─── DATA TO USE ───

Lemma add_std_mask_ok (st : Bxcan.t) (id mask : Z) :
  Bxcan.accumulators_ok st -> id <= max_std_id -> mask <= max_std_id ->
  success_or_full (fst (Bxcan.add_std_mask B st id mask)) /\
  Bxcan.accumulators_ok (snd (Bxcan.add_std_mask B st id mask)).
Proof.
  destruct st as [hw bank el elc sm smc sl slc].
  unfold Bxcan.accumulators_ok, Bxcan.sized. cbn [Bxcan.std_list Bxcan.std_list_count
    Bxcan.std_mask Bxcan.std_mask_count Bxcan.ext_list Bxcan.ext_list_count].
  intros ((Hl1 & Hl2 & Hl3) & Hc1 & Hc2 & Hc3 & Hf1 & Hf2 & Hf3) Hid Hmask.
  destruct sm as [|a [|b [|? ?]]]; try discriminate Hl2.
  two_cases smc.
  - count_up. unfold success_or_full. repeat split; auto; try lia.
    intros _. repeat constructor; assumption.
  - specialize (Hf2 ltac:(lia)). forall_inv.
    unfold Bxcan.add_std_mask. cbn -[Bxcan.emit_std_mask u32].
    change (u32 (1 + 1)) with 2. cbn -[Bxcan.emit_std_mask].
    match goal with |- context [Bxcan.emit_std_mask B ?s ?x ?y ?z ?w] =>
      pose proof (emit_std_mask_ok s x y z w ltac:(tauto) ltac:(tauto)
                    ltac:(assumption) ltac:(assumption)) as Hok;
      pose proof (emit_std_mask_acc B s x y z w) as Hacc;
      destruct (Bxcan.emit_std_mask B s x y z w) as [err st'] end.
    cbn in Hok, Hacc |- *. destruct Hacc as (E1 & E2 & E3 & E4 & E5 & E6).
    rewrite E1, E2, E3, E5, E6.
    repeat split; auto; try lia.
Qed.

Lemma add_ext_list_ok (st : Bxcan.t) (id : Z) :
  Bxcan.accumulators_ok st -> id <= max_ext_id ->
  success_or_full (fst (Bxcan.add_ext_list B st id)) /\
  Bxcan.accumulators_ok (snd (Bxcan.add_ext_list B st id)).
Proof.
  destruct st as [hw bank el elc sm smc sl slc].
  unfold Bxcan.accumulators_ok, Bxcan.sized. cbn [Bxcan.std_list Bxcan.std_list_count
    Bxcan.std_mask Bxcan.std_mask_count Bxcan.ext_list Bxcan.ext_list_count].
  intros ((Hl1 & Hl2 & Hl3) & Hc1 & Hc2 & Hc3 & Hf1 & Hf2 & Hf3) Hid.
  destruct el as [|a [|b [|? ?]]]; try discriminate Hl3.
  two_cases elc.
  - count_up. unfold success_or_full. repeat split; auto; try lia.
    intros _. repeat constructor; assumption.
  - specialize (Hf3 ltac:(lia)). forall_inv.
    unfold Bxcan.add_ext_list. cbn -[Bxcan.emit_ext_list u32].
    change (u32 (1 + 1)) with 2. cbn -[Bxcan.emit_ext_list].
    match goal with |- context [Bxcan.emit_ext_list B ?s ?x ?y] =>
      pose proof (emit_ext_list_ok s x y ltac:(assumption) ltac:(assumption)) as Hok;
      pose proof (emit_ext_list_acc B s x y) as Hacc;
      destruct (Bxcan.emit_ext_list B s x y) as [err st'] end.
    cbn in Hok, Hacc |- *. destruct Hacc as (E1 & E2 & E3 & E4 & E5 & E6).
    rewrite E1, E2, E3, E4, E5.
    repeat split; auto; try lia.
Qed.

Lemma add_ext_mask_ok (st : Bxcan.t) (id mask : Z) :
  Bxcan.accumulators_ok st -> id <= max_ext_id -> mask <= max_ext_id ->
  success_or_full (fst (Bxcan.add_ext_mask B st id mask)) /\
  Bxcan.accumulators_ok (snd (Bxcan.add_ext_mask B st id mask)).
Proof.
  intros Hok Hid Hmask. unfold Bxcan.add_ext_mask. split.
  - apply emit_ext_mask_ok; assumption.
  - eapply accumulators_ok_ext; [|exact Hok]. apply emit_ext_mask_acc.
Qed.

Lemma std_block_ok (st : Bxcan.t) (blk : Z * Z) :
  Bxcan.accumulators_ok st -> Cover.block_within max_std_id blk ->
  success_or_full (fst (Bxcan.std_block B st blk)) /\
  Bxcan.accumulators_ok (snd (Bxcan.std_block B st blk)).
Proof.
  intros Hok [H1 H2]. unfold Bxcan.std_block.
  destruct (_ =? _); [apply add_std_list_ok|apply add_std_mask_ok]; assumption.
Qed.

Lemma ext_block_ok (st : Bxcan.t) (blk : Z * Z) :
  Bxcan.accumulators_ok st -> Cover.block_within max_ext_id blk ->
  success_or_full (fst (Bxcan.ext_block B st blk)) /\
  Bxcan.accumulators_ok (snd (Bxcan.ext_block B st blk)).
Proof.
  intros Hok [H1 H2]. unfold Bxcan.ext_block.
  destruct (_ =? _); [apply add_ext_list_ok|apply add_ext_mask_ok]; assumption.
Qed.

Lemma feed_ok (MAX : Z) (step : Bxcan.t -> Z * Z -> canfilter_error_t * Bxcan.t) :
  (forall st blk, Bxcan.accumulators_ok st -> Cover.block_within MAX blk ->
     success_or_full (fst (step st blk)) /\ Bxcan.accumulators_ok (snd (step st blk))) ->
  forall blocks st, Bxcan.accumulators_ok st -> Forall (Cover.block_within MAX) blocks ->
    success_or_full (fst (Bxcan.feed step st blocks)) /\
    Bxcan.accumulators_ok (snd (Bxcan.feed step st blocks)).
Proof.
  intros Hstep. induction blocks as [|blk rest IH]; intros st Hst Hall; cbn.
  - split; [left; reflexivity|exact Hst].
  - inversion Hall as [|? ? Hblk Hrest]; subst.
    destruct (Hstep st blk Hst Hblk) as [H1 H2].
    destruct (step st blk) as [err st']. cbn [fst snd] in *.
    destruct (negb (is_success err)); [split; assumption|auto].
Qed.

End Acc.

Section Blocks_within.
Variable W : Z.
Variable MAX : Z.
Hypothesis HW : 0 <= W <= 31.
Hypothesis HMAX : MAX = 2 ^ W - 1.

───
─── DATA TO USE ───

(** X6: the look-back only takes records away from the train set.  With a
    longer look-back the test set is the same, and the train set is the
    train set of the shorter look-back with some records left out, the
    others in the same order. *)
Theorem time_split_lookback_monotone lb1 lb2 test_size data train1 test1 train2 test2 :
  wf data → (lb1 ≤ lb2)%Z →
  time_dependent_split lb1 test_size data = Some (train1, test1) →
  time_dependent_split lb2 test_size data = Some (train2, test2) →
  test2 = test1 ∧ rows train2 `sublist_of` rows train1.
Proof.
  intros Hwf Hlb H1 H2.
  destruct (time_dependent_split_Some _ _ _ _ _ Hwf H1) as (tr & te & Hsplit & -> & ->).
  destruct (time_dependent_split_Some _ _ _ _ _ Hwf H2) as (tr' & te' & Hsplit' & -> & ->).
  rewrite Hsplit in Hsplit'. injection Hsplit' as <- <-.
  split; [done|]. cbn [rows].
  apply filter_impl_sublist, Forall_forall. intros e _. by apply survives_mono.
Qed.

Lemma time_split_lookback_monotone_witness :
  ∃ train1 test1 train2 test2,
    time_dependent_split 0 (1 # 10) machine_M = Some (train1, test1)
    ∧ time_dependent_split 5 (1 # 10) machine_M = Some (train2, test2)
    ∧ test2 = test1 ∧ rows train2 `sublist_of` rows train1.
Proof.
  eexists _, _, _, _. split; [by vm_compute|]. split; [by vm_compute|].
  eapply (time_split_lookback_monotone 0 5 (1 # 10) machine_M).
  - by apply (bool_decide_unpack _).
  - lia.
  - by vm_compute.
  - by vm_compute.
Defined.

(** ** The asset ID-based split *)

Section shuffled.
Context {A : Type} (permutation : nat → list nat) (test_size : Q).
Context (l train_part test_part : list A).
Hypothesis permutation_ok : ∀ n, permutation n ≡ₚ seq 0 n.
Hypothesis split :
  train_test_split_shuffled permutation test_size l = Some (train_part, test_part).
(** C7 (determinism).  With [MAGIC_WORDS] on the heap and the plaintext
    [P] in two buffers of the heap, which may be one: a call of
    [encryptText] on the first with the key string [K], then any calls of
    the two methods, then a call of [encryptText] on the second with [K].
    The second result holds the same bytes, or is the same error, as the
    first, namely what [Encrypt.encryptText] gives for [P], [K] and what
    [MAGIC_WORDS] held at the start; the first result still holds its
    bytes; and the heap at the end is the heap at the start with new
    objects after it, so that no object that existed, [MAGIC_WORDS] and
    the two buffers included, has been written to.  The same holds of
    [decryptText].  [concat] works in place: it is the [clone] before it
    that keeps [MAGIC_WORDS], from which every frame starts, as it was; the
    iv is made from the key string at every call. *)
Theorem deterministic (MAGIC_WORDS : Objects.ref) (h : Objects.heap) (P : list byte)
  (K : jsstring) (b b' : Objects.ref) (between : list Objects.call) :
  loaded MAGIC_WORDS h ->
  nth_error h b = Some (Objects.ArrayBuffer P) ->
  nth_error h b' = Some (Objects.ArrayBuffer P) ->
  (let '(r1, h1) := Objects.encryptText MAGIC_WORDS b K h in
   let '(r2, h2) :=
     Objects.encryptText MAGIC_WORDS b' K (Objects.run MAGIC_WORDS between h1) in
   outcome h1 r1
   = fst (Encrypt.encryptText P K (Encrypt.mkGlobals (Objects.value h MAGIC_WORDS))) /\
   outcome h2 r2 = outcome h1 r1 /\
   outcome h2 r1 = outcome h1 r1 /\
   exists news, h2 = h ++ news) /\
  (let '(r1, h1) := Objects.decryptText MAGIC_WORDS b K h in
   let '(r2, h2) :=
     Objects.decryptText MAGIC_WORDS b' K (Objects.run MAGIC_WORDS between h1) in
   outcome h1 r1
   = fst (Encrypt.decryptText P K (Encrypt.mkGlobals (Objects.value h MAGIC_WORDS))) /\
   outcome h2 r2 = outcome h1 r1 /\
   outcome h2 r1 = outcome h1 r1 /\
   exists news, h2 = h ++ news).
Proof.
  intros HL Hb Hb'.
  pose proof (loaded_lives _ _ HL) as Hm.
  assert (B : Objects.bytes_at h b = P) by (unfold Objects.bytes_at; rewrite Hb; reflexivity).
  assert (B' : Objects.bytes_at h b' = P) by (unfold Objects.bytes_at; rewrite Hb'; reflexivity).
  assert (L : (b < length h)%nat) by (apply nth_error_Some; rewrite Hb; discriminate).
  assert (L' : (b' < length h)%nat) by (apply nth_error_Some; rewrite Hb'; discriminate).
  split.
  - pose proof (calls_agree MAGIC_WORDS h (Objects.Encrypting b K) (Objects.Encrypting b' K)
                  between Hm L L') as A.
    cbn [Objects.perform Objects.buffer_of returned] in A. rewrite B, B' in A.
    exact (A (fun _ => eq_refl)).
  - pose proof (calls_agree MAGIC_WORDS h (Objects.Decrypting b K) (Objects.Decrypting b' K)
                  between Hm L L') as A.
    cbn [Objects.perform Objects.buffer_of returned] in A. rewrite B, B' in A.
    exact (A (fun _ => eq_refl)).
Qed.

───
─── DATA TO USE ───

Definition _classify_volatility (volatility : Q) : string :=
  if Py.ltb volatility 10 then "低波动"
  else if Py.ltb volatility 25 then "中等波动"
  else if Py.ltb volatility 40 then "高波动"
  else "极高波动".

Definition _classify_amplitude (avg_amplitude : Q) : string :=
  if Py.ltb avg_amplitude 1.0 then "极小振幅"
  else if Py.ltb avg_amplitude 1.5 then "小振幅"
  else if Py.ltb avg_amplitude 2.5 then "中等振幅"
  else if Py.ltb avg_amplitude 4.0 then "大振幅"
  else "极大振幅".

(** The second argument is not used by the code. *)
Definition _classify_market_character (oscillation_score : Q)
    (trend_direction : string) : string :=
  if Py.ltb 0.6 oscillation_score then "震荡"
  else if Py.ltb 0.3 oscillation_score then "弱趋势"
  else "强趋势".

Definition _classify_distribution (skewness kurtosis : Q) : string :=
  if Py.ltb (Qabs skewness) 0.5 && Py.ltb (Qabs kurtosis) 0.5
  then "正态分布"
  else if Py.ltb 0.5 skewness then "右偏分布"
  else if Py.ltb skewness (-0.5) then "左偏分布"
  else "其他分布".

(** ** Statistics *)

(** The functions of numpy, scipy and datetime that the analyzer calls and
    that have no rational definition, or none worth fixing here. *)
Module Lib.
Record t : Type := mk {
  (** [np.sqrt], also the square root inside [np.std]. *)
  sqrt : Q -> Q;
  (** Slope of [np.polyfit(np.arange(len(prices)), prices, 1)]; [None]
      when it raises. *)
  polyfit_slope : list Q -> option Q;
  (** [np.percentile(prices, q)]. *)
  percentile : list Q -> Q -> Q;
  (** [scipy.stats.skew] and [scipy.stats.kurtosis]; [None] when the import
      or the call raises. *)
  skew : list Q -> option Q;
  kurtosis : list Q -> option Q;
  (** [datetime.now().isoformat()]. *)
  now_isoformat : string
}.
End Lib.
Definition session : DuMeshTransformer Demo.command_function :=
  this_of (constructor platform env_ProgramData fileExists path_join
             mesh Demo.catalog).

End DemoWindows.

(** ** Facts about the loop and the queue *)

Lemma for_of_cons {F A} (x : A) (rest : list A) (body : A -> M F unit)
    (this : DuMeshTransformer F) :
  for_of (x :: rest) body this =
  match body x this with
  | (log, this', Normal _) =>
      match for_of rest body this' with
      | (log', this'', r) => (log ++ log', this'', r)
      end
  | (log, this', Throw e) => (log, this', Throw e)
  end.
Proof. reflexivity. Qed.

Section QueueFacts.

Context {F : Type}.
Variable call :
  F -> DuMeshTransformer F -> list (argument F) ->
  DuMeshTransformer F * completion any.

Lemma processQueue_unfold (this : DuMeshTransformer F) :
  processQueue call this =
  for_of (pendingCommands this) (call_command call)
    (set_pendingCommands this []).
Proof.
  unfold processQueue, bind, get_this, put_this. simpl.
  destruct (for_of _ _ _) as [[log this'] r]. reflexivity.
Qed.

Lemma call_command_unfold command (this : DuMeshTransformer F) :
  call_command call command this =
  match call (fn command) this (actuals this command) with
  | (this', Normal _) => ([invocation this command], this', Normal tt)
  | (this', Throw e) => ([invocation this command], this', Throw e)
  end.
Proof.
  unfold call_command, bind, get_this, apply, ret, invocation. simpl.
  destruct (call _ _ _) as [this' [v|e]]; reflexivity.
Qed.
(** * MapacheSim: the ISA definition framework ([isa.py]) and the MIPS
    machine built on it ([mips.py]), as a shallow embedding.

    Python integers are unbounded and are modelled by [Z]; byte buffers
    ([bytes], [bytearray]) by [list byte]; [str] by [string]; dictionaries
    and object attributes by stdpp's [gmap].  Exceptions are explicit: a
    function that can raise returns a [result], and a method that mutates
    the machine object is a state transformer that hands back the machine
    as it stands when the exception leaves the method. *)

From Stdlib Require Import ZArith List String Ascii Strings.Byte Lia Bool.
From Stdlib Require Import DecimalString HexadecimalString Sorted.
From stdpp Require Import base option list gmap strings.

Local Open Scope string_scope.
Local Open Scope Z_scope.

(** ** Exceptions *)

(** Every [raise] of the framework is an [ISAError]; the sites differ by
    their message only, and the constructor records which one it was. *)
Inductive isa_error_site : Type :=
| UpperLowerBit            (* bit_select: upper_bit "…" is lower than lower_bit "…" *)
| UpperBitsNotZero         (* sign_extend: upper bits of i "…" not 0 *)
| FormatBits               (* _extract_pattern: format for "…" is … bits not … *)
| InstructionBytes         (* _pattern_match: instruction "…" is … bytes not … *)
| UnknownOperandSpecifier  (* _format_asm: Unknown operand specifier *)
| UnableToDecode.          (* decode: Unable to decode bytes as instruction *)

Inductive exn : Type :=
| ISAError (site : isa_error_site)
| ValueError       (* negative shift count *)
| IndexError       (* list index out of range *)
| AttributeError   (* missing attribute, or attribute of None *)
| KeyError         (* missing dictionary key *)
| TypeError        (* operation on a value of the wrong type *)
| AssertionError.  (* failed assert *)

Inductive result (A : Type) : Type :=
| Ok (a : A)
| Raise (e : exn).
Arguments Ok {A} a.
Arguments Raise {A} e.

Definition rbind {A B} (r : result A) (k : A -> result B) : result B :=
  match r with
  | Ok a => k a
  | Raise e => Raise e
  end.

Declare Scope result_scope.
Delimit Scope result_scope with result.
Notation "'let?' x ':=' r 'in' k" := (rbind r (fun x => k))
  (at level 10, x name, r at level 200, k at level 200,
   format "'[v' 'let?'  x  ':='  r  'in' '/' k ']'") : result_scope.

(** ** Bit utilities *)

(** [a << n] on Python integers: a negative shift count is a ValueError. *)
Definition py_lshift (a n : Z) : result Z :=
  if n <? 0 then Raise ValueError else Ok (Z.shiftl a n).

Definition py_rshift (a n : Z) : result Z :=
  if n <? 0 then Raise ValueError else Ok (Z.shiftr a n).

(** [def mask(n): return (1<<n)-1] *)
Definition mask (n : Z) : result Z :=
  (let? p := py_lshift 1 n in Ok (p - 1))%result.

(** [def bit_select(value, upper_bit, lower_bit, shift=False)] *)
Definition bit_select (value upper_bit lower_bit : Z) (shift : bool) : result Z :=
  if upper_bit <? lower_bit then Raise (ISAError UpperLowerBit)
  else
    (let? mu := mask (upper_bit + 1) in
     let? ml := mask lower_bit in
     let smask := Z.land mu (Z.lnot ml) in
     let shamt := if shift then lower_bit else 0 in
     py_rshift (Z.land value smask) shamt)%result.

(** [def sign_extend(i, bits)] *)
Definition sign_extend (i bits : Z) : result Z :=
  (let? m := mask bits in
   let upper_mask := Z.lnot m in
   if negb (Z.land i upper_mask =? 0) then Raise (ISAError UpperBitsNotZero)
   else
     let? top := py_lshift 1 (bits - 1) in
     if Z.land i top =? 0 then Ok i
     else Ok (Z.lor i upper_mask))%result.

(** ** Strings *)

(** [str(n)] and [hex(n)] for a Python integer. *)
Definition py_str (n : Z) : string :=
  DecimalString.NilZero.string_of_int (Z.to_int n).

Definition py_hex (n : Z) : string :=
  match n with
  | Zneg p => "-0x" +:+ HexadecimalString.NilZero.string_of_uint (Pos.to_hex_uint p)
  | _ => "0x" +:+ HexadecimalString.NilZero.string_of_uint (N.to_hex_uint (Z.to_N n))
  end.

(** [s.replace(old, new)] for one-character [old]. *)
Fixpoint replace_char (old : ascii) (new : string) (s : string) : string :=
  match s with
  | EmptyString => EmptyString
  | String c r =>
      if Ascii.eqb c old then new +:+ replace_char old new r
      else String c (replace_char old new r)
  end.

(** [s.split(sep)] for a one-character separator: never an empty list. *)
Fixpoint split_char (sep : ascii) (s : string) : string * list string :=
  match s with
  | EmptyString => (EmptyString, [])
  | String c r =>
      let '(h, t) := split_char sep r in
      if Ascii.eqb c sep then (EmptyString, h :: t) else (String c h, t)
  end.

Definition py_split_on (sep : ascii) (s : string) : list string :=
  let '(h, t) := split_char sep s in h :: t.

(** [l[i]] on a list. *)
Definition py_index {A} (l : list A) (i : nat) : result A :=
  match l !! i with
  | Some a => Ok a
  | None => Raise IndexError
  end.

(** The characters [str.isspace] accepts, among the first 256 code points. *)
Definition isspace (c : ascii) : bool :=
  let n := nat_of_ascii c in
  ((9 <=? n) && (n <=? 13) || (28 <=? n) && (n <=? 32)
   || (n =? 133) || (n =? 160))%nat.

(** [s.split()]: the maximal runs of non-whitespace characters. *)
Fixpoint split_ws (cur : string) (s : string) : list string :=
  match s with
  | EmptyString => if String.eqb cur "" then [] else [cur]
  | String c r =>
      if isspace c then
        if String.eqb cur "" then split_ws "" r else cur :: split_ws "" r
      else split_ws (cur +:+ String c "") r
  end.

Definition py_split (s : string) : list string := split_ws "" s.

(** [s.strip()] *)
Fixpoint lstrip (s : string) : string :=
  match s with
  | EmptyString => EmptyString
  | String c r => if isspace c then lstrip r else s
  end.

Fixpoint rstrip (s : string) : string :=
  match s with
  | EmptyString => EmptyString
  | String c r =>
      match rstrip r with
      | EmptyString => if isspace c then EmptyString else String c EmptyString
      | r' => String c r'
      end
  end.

───

From the line holding "(let '(r1, h1) := Objects.encryptText" to the line holding "fst (Encrypt.encryptText P", inclusive, restate each line above exactly as written.

▸ **ANSWER TO THIS TASK**
  (let '(r1, h1) := Objects.encryptText MAGIC_WORDS b K h in
   let '(r2, h2) :=
     Objects.encryptText MAGIC_WORDS b' K (Objects.run MAGIC_WORDS between h1) in
   outcome h1 r1
   = fst (Encrypt.encryptText P K (Encrypt.mkGlobals (Objects.value h MAGIC_WORDS))) /\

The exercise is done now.